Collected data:
<<<<

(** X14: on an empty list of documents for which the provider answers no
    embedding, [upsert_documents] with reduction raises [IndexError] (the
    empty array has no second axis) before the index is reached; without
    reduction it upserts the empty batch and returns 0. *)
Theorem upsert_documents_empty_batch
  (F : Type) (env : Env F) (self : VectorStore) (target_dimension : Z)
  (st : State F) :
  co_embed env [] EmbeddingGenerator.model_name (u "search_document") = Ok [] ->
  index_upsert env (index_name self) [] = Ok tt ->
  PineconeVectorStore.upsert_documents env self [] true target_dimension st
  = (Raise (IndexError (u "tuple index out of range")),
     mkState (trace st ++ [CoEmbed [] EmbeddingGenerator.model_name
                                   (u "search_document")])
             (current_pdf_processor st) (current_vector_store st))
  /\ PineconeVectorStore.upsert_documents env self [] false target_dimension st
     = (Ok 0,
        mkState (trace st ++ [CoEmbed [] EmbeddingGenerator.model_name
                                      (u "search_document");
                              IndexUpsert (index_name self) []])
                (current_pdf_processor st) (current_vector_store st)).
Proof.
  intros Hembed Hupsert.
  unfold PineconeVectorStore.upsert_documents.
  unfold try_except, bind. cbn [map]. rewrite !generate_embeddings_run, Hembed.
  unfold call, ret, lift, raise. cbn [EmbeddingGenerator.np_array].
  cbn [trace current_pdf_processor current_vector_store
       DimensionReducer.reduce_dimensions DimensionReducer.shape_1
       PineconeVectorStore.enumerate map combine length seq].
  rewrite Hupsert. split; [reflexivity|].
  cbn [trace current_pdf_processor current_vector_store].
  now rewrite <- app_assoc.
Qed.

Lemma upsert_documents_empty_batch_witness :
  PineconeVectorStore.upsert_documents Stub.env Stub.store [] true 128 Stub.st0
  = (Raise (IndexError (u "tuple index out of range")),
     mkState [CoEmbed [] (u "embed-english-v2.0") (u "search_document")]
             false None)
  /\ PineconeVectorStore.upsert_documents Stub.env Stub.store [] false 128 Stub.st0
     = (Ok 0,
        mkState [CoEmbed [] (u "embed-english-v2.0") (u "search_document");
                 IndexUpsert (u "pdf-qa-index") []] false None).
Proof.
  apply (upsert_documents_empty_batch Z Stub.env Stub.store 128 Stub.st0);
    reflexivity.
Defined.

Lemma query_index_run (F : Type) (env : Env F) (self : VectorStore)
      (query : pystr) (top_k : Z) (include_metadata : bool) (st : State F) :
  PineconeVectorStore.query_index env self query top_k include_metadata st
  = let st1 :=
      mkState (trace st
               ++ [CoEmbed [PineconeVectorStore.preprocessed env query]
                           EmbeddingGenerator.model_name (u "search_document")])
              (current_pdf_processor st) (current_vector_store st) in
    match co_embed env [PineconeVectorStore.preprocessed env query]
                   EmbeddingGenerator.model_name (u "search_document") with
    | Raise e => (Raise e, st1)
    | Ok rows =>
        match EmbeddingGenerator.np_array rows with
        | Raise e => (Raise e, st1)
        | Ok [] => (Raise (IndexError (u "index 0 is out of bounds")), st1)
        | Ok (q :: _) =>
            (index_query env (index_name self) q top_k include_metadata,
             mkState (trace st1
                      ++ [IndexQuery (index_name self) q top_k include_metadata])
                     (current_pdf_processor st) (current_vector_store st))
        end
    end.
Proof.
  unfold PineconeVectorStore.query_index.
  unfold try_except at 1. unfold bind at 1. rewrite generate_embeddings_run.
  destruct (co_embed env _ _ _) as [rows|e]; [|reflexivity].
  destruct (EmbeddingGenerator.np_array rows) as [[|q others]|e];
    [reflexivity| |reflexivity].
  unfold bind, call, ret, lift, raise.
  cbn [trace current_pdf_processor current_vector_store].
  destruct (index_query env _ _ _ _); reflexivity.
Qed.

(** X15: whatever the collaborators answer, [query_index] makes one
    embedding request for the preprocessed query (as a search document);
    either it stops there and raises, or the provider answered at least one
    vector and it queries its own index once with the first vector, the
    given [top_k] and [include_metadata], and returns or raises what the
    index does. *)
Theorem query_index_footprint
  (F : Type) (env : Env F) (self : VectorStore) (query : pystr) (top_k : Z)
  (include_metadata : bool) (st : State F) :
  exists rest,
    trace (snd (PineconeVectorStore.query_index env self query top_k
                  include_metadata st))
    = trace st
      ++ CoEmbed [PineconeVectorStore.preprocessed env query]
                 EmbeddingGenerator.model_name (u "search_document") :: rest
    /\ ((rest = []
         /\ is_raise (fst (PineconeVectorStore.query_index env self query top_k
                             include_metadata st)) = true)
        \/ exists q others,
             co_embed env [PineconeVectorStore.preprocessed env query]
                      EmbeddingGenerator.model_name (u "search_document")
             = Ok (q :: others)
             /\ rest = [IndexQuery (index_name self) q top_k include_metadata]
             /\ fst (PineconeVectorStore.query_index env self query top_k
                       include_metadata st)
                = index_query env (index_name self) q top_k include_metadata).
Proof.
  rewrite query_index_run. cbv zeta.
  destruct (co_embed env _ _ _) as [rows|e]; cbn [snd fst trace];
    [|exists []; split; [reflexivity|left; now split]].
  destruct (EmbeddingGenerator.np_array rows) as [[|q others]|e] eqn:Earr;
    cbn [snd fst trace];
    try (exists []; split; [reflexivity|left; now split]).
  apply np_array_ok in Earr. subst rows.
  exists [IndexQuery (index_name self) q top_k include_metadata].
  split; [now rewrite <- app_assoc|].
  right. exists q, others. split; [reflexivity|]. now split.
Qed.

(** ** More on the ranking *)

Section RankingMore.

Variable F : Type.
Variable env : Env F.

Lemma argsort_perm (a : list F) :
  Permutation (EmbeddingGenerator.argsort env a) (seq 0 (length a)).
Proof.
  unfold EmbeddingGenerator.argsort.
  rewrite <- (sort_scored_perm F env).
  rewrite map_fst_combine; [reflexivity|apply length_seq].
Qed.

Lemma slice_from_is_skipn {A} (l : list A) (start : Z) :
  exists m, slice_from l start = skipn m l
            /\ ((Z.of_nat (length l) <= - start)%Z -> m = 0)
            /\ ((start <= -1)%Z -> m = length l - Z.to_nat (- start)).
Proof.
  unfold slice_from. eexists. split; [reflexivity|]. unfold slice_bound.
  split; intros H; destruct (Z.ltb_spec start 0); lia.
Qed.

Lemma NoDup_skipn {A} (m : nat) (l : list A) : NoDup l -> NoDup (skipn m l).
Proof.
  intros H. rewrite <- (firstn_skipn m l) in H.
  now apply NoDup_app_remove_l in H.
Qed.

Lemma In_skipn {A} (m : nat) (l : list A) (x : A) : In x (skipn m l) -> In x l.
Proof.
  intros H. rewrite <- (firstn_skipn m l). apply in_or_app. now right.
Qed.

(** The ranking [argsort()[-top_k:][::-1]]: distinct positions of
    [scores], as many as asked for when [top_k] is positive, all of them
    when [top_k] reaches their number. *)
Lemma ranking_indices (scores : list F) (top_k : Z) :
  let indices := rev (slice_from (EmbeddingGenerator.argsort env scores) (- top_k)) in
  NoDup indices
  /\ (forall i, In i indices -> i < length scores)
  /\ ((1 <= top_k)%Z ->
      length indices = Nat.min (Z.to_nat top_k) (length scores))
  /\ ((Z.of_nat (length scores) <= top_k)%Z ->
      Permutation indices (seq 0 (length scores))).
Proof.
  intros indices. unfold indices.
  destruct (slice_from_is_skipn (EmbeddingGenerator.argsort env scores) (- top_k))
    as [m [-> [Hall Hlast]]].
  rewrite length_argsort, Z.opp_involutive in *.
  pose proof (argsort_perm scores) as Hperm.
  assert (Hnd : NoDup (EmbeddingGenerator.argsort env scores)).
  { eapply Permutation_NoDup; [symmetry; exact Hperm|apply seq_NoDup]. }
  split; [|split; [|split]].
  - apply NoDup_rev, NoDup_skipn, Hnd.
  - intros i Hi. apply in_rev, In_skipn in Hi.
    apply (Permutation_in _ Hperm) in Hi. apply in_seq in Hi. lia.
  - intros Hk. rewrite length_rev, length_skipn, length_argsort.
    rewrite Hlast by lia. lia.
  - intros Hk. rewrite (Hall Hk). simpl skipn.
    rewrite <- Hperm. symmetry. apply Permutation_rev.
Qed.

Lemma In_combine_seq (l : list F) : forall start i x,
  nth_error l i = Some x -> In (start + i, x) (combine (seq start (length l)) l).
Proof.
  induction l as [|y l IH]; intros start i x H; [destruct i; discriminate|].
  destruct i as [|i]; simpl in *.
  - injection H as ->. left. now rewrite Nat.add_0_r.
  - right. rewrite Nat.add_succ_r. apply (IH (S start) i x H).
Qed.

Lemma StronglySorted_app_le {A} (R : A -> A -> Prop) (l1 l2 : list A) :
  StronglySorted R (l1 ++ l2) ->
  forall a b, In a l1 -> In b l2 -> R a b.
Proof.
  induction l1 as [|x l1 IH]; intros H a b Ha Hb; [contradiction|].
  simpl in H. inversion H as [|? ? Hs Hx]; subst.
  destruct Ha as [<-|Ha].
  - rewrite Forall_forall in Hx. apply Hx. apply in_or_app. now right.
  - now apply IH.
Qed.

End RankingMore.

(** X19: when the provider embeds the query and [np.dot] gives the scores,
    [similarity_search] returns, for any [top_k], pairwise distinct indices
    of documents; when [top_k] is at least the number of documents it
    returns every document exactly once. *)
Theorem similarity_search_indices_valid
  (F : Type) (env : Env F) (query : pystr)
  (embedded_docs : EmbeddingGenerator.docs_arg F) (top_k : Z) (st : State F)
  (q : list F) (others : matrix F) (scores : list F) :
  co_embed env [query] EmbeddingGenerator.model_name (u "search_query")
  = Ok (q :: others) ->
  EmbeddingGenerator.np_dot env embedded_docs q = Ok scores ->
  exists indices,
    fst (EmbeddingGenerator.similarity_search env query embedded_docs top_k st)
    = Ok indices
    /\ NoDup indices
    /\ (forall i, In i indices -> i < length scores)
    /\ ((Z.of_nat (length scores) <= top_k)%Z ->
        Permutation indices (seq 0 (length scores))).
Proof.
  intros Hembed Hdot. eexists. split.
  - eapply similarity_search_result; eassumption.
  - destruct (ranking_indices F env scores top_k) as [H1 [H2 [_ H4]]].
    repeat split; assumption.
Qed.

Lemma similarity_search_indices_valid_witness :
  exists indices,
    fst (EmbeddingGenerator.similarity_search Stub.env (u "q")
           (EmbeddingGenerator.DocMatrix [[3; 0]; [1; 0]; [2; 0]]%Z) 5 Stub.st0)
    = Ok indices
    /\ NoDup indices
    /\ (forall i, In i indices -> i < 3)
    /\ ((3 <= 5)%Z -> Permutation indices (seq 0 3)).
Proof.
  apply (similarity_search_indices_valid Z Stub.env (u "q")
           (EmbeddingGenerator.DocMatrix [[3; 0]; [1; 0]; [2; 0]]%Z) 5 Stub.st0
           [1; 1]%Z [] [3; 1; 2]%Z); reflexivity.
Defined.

>>>>

- **Required action**:
The answer consists of every line above in which the word "split" occurs.

- **Answer to the problem**:
  rewrite Hupsert. split; [reflexivity|].
    [|exists []; split; [reflexivity|left; now split]].
    try (exists []; split; [reflexivity|left; now split]).
  split; [now rewrite <- app_assoc|].
  right. exists q, others. split; [reflexivity|]. now split.
  unfold slice_from. eexists. split; [reflexivity|]. unfold slice_bound.
  split; intros H; destruct (Z.ltb_spec start 0); lia.
  split; [|split; [|split]].
  intros Hembed Hdot. eexists. split.
    repeat split; assumption.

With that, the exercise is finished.